横浜市郊外の商店街の一角にある「スナックそなえ」は、毎晩賑わいを見せる場所だ。
外から見ると、どこにでもあるスナックバーのようだが、中に一歩足を踏み入れると、そこには独自の雰囲気が広がっている。
店内の壁には防災に関するポスターや、地震対策のマニュアルが飾られており、一目で小松ママの趣味と知識が感じられる。

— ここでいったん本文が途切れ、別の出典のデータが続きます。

(** * student-info-app: the fetch / transform / render pipeline

    A shallow embedding of [src/services/apiService.js] (the service object
    [apiService] with its one method [fetchStudents]) and of the script and
    template of [src/pages/StudentsPage.vue], followed by the properties of
    the students listing that the specification states.

    Strings are sequences of 8-bit code units ([string] of the Standard
    Library); [toLowerCase] lowers the letters [A]..[Z] and leaves every
    other unit in place.  Array positions are natural numbers. *)

From Stdlib Require Import ZArith List Bool Ascii String Lia DecimalString.
From Stdlib Require DecimalPos DecimalZ.
Import ListNotations.

Open Scope string_scope.

(** ** The string and array primitives the service calls *)

Module JS.

(** The character class [\d]. *)
Definition is_digit (c : ascii) : bool :=
  let n := nat_of_ascii c in (48 <=? n)%nat && (n <=? 57)%nat.

(** [s.replace(/\D/g, '')]: every unit that is not a digit is dropped. *)
Fixpoint strip_non_digits (s : string) : string :=
  match s with
  | EmptyString => EmptyString
  | String c rest =>
      if is_digit c then String c (strip_non_digits rest)
      else strip_non_digits rest
  end.

Fixpoint take (n : nat) (s : string) : string :=
  match n, s with
  | S k, String c rest => String c (take k rest)
  | _, _ => EmptyString
  end.

Fixpoint drop (n : nat) (s : string) : string :=
  match n, s with
  | S k, String _ rest => drop k rest
  | _, _ => s
  end.

(** [s.slice(start, end)] for the non-negative literal bounds the service
    passes: both bounds are clamped to the length of [s], and the result
    is empty when the clamped start is not below the clamped end. *)
Definition slice (s : string) (start stop : nat) : string :=
  take (stop - start) (drop start s).
(** One value for two markers, the value an aware datetime whose UTC form
    would lie before 0001-01-01: the failure is the [OverflowError] of the
    conversion, not one of the formatter. *)
Lemma render_mismatch_not_formatting_error :
  [VDateTime earliest_aware] <> []
  /\ List.length [VDateTime earliest_aware] <> marker_count "a = %s AND b = %s"
  /\ Base.convert_sql "a = %s AND b = %s" (Some [VDateTime earliest_aware])
     = Raise (OverflowError "date value out of range")
  /\ ~ formatting_error (OverflowError "date value out of range").
Proof.
  repeat split; try discriminate.
  intros H. exact H.
Qed.

(** ** The calendar *)

Lemma all_from_spec (p : Z -> bool) (n : nat) (start k : Z) :
  all_from p start n = true ->
  (start <= k < start + Z.of_nat n)%Z -> p k = true.
Proof.
  revert start.
  induction n as [|n IH]; intros start H Hk; [lia|].
  cbn [all_from] in H. apply andb_prop in H as [H0 H1].
  destruct (Z.eq_dec k start) as [-> | NE]; [exact H0|].
  apply (IH (start + 1)%Z H1). lia.
Qed.

(** The 146097 days of one cycle of 400 years, checked one by one. *)
Lemma cycle_checked : all_from day_ok 1 (Z.to_nat 146097) = true.
Proof. vm_cast_no_check (eq_refl true). Qed.

Lemma day_ok_in_cycle (n : Z) : (1 <= n <= 146097)%Z -> day_ok n = true.
Proof.
  intros H. apply (all_from_spec day_ok (Z.to_nat 146097) 1 n cycle_checked).
  lia.
Qed.

Local Open Scope Z_scope.

Ltac euclid := Z.to_euclidean_division_equations; lia.

Lemma is_leap_shift (y q : Z) : is_leap (y + 400 * q) = is_leap y.
Proof.
  unfold is_leap.
  replace ((y + 400 * q) mod 4) with (y mod 4) by euclid.
  replace ((y + 400 * q) mod 100) with (y mod 100) by euclid.
  replace ((y + 400 * q) mod 400) with (y mod 400) by euclid.
  reflexivity.
Qed.

Lemma days_before_year_shift (y q : Z) :
  days_before_year (y + 400 * q) = days_before_year y + 146097 * q.
Proof. unfold days_before_year. euclid. Qed.

Lemma ymd2ord_shift (y m d q : Z) :
  ymd2ord (mkDate (y + 400 * q) m d) = ymd2ord (mkDate y m d) + 146097 * q.
Proof.
  unfold ymd2ord, days_before_month. cbn [year month day].
  rewrite is_leap_shift, days_before_year_shift. lia.
Qed.

Lemma days_in_month_shift (y m q : Z) :
  days_in_month (y + 400 * q) m = days_in_month y m.
Proof. unfold days_in_month. now rewrite is_leap_shift. Qed.

Lemma ord2ymd_shift (n : Z) :
  let q := (n - 1) / 146097 in
  let r := (n - 1) mod 146097 in
  ord2ymd n
  = mkDate (year (ord2ymd (r + 1)) + 400 * q)
           (month (ord2ymd (r + 1))) (day (ord2ymd (r + 1))).
Proof.
  intros q r.
  assert (Hr : 0 <= r < 146097) by (subst r; apply Z.mod_pos_bound; lia).
  unfold ord2ymd.
  replace (r + 1 - 1) with r by lia.
  rewrite (Z.div_small r 146097 Hr), (Z.mod_small r 146097 Hr).
  fold q. fold r.
  repeat match goal with
         | |- context [if ?b then _ else _] => destruct b
         end; cbn [year month day]; f_equal; lia.
Qed.

Lemma days_before_month_nonneg (y m : Z) : 0 <= days_before_month y m.
Proof.
  unfold days_before_month.
  assert (0 <= nth (Z.to_nat m) days_before_month_table 0).
  { unfold days_before_month_table.
    generalize (Z.to_nat m) as k. intros k.
    do 13 (destruct k as [|k]; [cbn; lia|]).
    destruct k; cbn; lia. }
  destruct (_ && _); lia.
Qed.

(** Every ordinal from 1 on is the ordinal of the date it is turned into,
    and that date exists. *)
Lemma ord_round_trip (n : Z) :
  1 <= n ->
  let d := ord2ymd n in
  ymd2ord d = n
  /\ 1 <= year d
  /\ 1 <= month d <= 12
  /\ 1 <= day d <= days_in_month (year d) (month d).
Proof.
  intros Hn.
  pose (q := (n - 1) / 146097). pose (r := (n - 1) mod 146097).
  assert (Hr : 0 <= r < 146097) by (subst r; apply Z.mod_pos_bound; lia).
  assert (Hq : 0 <= q) by (subst q; apply Z.div_pos; lia).
  assert (Hn' : n = r + 1 + 146097 * q).
  { subst q r. pose proof (Z.div_mod (n - 1) 146097). lia. }
  cbv zeta. rewrite (ord2ymd_shift n). fold q. fold r.
  pose proof (day_ok_in_cycle (r + 1) ltac:(lia)) as Hok.
  unfold day_ok in Hok. cbv zeta in Hok.
  destruct (ord2ymd (r + 1)) as [y m d]. cbn [year month day] in *.
  repeat (apply andb_prop in Hok as [Hok ?]).
  rewrite ymd2ord_shift, days_in_month_shift.
  repeat split; try lia.
Qed.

その夜、店に入ってきたのは独身で趣味が釣りという常連の大石さん。
50代半ばの彼は、いつも日本酒を飲みながら小松ママと防災について話すのが楽しみだった。
カウンターに腰を下ろすと、小松ママが声をかける。
「いらっしゃい、大石さん。今日は何にする?」
「ママ、いつもの日本酒でお願い」
「ほいほい、日本酒ね。お通しも出すから、少し待ってて」
小松ママは徳利に日本酒を注ぎ、ちょうど良い温度に温めてから大石さんの前に置いた。
そして、小さな器に盛られたお通しを差し出した。
「今日のお通しは『鯖の味噌煮』よ。魚好きな大石さんにはぴったりでしょ」
「おお、鯖の味噌煮か。ママ、よくわかってるね。これ、絶対うまいやつだ」
大石さんは箸で鯖を一口食べ、目を細めた。
「やっぱり最高だな。家庭的な味が染みるよ」
「でしょ?これ、うちの得意料理なの。で、今日は釣りの話?それとも防災の話?」
「防災の話かな。最近、釣りの仲間たちとキャンプにも行くようになってね。その時に災害が起きたらどうすればいいか、ちょっと気になってさ」
「なるほどね。それならキャンプ用品がそのまま防災に役立つこともあるわよ」
「本当?具体的には?」
「例えば、キャンプ用のバーナーやコンロ。ガスが止まった時でも料理ができるでしょ。それから、ランタン。これがあれば停電の時にも明るさを確保できるわ」
「なるほど。確かにキャンプ用品って、いざという時に使えるかも」
「そうよ。それに、非常食にもキャンプのフリーズドライ食品なんかが便利。軽いし、長持ちするからね」
大石さんは頷きながら日本酒を飲み、少し考え込んだ。
「そういえば、仲間の一人が『水を忘れちゃダメだ』って言ってたな」
「その通り。水は命に直結するから、絶対に確保しておくこと。キャンプ用の水タンクがあれば、そのまま災害用に使えるし、ポータブル浄水器もあると便利よ」
「ポータブル浄水器か…それ、持ってないな。買っておいた方が良さそうだな」
「そうね。あとね、キャンプの延長で防災を考えると、簡易トイレもあると安心よ。災害時には水洗トイレが使えなくなることもあるからね」
「ママ、本当に詳しいね。防災の知識がなかったら、こんなこと考えもしなかったよ」
「それが私の役目だからね。備えあれば憂いなし、でしょ?」
「本当にそうだな。よし、次のキャンプの時にはみんなに教えてやるよ」
「いい心がけね。それじゃあ、今日も乾杯しようか」
「乾杯」
二人の徳利と盃が軽やかに触れ合い、日本酒の香りが店内に広がった。
お通しの鯖の味噌煮と温かな会話が、大石さんの心と体を優しく温めた。
スナックそなえでの小松ママのアドバイスは、今日もまた横浜の街に少しずつ安心をもたらしている。
彼女の親身な対応が、地域の人々にとっての心強い支えとなっていることを、小松ママ自身はおそらくまだ知らないのかもしれない。